AI in Software Engineering

Updated 8 December 2025

AI in software engineering is the integration of machine learning and automation to enhance design, coding, testing, and maintenance processes, exemplified by prompt-driven code generation and autonomous agents.
Iterative decision frameworks and human-AI collaboration drive rapid artifact acceptance by balancing productivity gains with quality control and risk management.
Emerging challenges include ensuring code safety, maintaining explainability, and developing robust verification techniques as systems evolve towards autonomous, self-evolving architectures.

AI in software engineering (SE) encompasses a spectrum of technologies and practices in which machine learning, LLMs, and automated agents augment or automate the design, implementation, testing, and maintenance of software. The integration of AI transforms how software artifacts are conceived, constructed, and evolved, shifting traditional human-centered workflows toward more dynamic, exploratory, and collaborative processes. Key advances include prompt-driven code generation (“vibe coding”), multi-dimensional decision frameworks for artifact acceptance, autonomous agents, and post-hoc model recovery to mitigate the fragility and opacity of AI-generated systems. AI in SE is characterized by both unprecedented productivity gains and novel risks (e.g., hallucinations, security vulnerabilities, overtrust), demanding rigorous oversight and continuous adaptation of engineering practices (Garousi et al., 23 Jul 2025, Cito et al., 4 Nov 2025, Navneet et al., 15 Aug 2025, Hassan et al., 2024).

1. Process Models and Decision Frameworks in AI-Assisted Software Engineering

Contemporary AI-augmented SE workflows are best framed as iterative, micro-decision-driven processes rather than linear pipelines. A four-phase pragmatic model—prompt design, inspection, fallback, and refinement—captures real-world engagement with tools such as Copilot and ChatGPT (Garousi et al., 23 Jul 2025). The iterative loop (Prompt Design → Inspection → [Refine or Fallback] → Inspection) is characterized by continuous cycling until an artifact meets the cost–quality constraints imposed by project and team standards.

A quantitative two-dimensional decision framework supports artifact acceptance by plotting expected quality (Q) of the AI-generated output against the effort saved (E) relative to manual development. The acceptance region is governed by a threshold function, typified as $Q \geq \alpha E + \beta$ , where $\alpha$ encodes risk tolerance and $\beta$ is the minimum quality baseline. Practical application of this framework leads to rapid, explicit decisions: accept with minimal edits in the high-E/high-Q quadrant, reject or refine in the low-E/low-Q zone (Garousi et al., 23 Jul 2025).
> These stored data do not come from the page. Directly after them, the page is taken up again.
(** What the loop of [groupByDate] keeps true of the map, after the
    entries [seen]. *)
Definition grouped seen gs : Prop :=
  NoDup gs.*1 /\
  gs.*1 = first_seen (History.label loc now <$> seen) /\
  (forall L, group L gs = match filed loc now L seen with
                          | [] => None
                          | items => Some items
                          end) /\
  concat gs.*2 ≡ₚ seen.

Lemma grouped_push seen gs e :
  grouped seen gs -> grouped (seen ++ [e]) (History.push (History.label loc now e) e gs).
Proof.
  intros (Hnd & Hkeys & Hgroup & Hperm). split; [by apply push_NoDup|]. split; [|split].
  - rewrite push_keys, fmap_app.
    change (History.label loc now <$> [e]) with [History.label loc now e].
    by rewrite first_seen_snoc, <- Hkeys.
  - intros L. rewrite filed_snoc.
    destruct (decide (History.label loc now e = L)) as [<-|Hne].
    + rewrite group_push_eq, Hgroup.
      by destruct (filed loc now (History.label loc now e) seen).
    + rewrite group_push_ne, Hgroup, app_nil_r by done. done.
  - by rewrite push_concat, Hperm.
Qed.

Lemma group_from_grouped es seen gs :
  grouped seen gs ->
  exists gs', History.group_from loc now gs (Some <$> es) = Normal gs' /\
              grouped (seen ++ es) gs'.
Proof.
  revert seen gs. induction es as [|e es IH]; intros seen gs Hg.
  - exists gs. by rewrite app_nil_r.
  - cbn. destruct (IH (seen ++ [e]) _ (grouped_push _ _ e Hg)) as (gs' & Hrun & Hg').
    exists gs'. by rewrite <- app_assoc in Hg'.
Qed.

Lemma group_from_null gs (entries : list (option History.Entry)) :
  None ∈ entries -> History.group_from loc now gs entries = Throw TypeError.
Proof.
  revert gs. induction entries as [|[e|] entries IH]; intros gs Hin.
  - by apply elem_of_nil in Hin.
  - cbn. apply IH. by apply elem_of_cons in Hin as [?|?].
  - done.
Qed.

Lemma shown_group_nodes gs :
  shown_entries (gs ≫= History.group_nodes loc) = concat gs.*2.
Proof.
  induction gs as [|[k es] gs IH]; [done|].
  cbn. unfold shown_entries in *. rewrite omap_app, IH. f_equal.
  clear. induction es as [|e es IH]; [done|]. cbn. by rewrite IH.
Qed.
End Grouping.

Lemma renderList_objects loc now (es : list History.Entry) s :
  es <> [] ->
  exists gs,
    History.groupByDate loc now (Some <$> reverse es) = Normal gs /\
    History.renderList loc now (Some <$> es) s
      = (Normal tt, History.set_listEl (gs ≫= History.group_nodes loc) s) /\
    grouped loc now (reverse es) gs.
Proof.
  intros Hne.
  destruct (group_from_grouped loc now (reverse es) [] []) as (gs & Hrun & Hg).
  { split; [apply NoDup_nil_2|]. split; [done|]. split; [done|done]. }
  exists gs. split; [exact Hrun|]. split; [|exact Hg].
  unfold History.renderList. cbn zeta. rewrite length_fmap.
  destruct es as [|e es]; [done|]. cbn [length Nat.eqb].
  rewrite <- fmap_reverse. unfold History.groupByDate. rewrite Hrun.
  by destruct s.
Qed.

Lemma renderList_empty loc now s :
  History.renderList loc now [] s
  = (Normal tt, History.set_listEl [History.EmptyMessage (lit "No conversations yet")] s).
Proof. by destruct s. Qed.

Lemma renderList_null loc now (entries : list (option History.Entry)) s :
  None ∈ entries ->
  History.renderList loc now entries s = (Throw TypeError, History.set_listEl [] s).
Proof.
  intros Hin. unfold History.renderList. cbn zeta.
  destruct entries as [|x entries]; [by apply elem_of_nil in Hin|]. cbn [length Nat.eqb].
  unfold History.groupByDate. rewrite group_from_null; [done|].
  by apply elem_of_reverse.
Qed.

(** What [renderList] shows for a list of entry objects. *)
Lemma renderList_shown loc now (es : list History.Entry) s :
  (History.renderList loc now (Some <$> es) s).1 = Normal tt /\
  shown_entries (History.listEl (History.renderList loc now (Some <$> es) s).2) ≡ₚ es.
Proof.
  destruct es as [|e es].
  - by rewrite renderList_empty.
  - destruct (renderList_objects loc now (e :: es) s) as (gs & _ & -> & Hg); [done|].
    split; [done|]. cbn [snd History.listEl History.set_listEl].
    rewrite shown_group_nodes. destruct Hg as (_ & _ & _ & ->).
    apply reverse_Permutation.
Qed.

Lemma grouped_elem_of loc now seen gs L items :
  grouped loc now seen gs ->
  (L, items) ∈ gs <-> items <> [] /\ items = filed loc now L seen.
Proof.
  intros (Hnd & _ & Hgroup & _). rewrite <- (group_elem_of _ _ _ Hnd), Hgroup.
  destruct (filed loc now L seen) as [|e l]; split.
  - done.
  - by intros [? ->].
  - intros [= <-]. done.
  - by intros [_ ->].
Qed.

Lemma loadHistory_done_ok loc now entries size s :
  History.step loc s (History.LoadDone (History.LoadOk (Some entries) size) now)
  = let s1 := History.set_statsEl
                (History.updateStats (length entries) (Js.or_zero size))
                (History.set_historyData entries s) in
    match History.renderList loc now entries s1 with
    | (Normal _, s2) => s2
    | (Throw _, s2) => History.set_listEl [History.EmptyMessage (lit "Failed to load history")] s2
    end.
Proof. done. Qed.

Lemma updateStats_eq n bytes :
  History.updateStats n bytes
  = if 0 <? n then History.Showing n (bytes / 1024) else History.NoHistory.
Proof. done. Qed.

(** When the history arrives and its entries are objects, the drawer keeps
    them, counts them in the statistics line and shows every one of them
    exactly once: newest first, under one label per day in the order the
    days first occur, each label followed by the entries filed under it.
    An empty history shows "No conversations yet" and "No history". *)
Theorem loaded_history_is_shown_by_day
    (loc : History.Locale) (now : Z) (es : list History.Entry) (size : option float)
    (s : History.State) :
  let s' := History.step loc s (History.LoadDone (History.LoadOk (Some (Some <$> es)) size) now) in
  History.historyData s' = Some <$> es /\
  History.statsEl s'
    = (if 0 <? length es then History.Showing (length es) (Js.or_zero size / 1024)
       else History.NoHistory) /\
  (History.requests s', History.console s', History.replayed s')
    = (History.requests s, History.console s, History.replayed s) /\
  (es = [] -> History.listEl s' = [History.EmptyMessage (lit "No conversations yet")]) /\
  (es <> [] ->
     exists gs,
       History.groupByDate loc now (Some <$> reverse es) = Normal gs /\
       History.listEl s' = gs ≫= History.group_nodes loc /\
       NoDup gs.*1 /\
       gs.*1 = first_seen (History.label loc now <$> reverse es) /\
       (forall L items,
          (L, items) ∈ gs <-> items <> [] /\ items = filed loc now L (reverse es))) /\
  shown_entries (History.listEl s') ≡ₚ es.
Proof.
  cbn zeta. rewrite loadHistory_done_ok. cbn zeta.
  set (s1 := History.set_statsEl _ _).
  destruct (renderList_shown loc now es s1) as [Hn Hshown].
  assert (History.renderList loc now (Some <$> es) s1
          = (Normal tt, History.set_listEl
                          (History.listEl (History.renderList loc now (Some <$> es) s1).2) s1))
    as Hr.
  { destruct es as [|e es].
    - by rewrite renderList_empty.
    - destruct (renderList_objects loc now (e :: es) s1) as (gs & _ & Hgs & _); [done|].
      by rewrite Hgs. }
  rewrite Hr in Hshown |- *. cbn [fst snd History.listEl History.set_listEl] in Hshown |- *.
  subst s1.
  cbn [History.historyData History.statsEl History.requests History.console
       History.replayed History.listEl History.set_listEl History.set_statsEl
       History.set_historyData].
  split; [done|]. split; [by rewrite length_fmap, updateStats_eq|].
  split; [done|]. split; [|split; [|done]].
  - intros ->. by rewrite renderList_empty.
  - intros Hne.
    match goal with |- context [History.renderList loc now _ ?s0] =>
      destruct (renderList_objects loc now es s0) as (gs & Hrun & Hgs & Hg); [done|]
    end.
    exists gs. rewrite Hgs. cbn [snd History.listEl History.set_listEl].
    split; [done|]. split; [done|]. destruct Hg as (Hnd & Hkeys & Hgroup & Hperm).
    split; [done|]. split; [done|]. intros L items.
    by apply (grouped_elem_of loc now (reverse es) gs).
Qed.

(** ** The history drawer: searching, and requests that fail *)

Lemma renderList_set_listEl loc now entries nodes s :
  History.renderList loc now entries (History.set_listEl nodes s)
  = History.renderList loc now entries s.
Proof. done. Qed.

Lemma renderList_sets_listEl loc now (es : list History.Entry) s :
  (History.renderList loc now (Some <$> es) s).2
  = History.set_listEl
      (History.listEl (History.renderList loc now (Some <$> es) s).2) s.
Proof.
  destruct es as [|e es].
  - by rewrite renderList_empty.
  - destruct (renderList_objects loc now (e :: es) s) as (gs & _ & -> & _); [done|]. done.
Qed.

Lemma filter_entries_objects loc q (es : list History.Entry) :
  History.filter_entries loc q (Some <$> es)
  = Normal (Some <$> filter (fun e => History.matches loc q e = true) es).
Proof.
  induction es as [|e es IH]; [done|]. rewrite fmap_cons.
  cbn [History.filter_entries]. rewrite IH. destruct (History.matches loc q e) eqn:Hm.
  - by rewrite filter_cons_True.
  - rewrite filter_cons_False; [done|]. congruence.
Qed.

Lemma on_search_objects loc now value (es : list History.Entry) s :
  History.historyData s = Some <$> es ->
  History.on_search loc now value s
  = (History.renderList loc now
       (Some <$> (match trim (History.toLowerCase loc value) with
                  | [] => es
                  | q => filter (fun e => History.matches loc q e = true) es
                  end)) s).2.
Proof.
  intros Hdata. unfold History.on_search. cbn zeta. rewrite Hdata.
  destruct (trim _) as [|c q]; [done|]. by rewrite filter_entries_objects.
Qed.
Field studies in Türkiye and Azerbaijan demonstrate the model’s effectiveness. For example, AI-generated boilerplate code for REST controllers was directly accepted (high E, high Q), whereas business-rule–intensive artifacts often fell below acceptance thresholds, requiring manual fallback or prompt refinement. Complex modules are frequently decomposed (divide-and-conquer) such that AI can assist with isolated logic but human oversight retains control of architectural cohesion (Garousi et al., 23 Jul 2025).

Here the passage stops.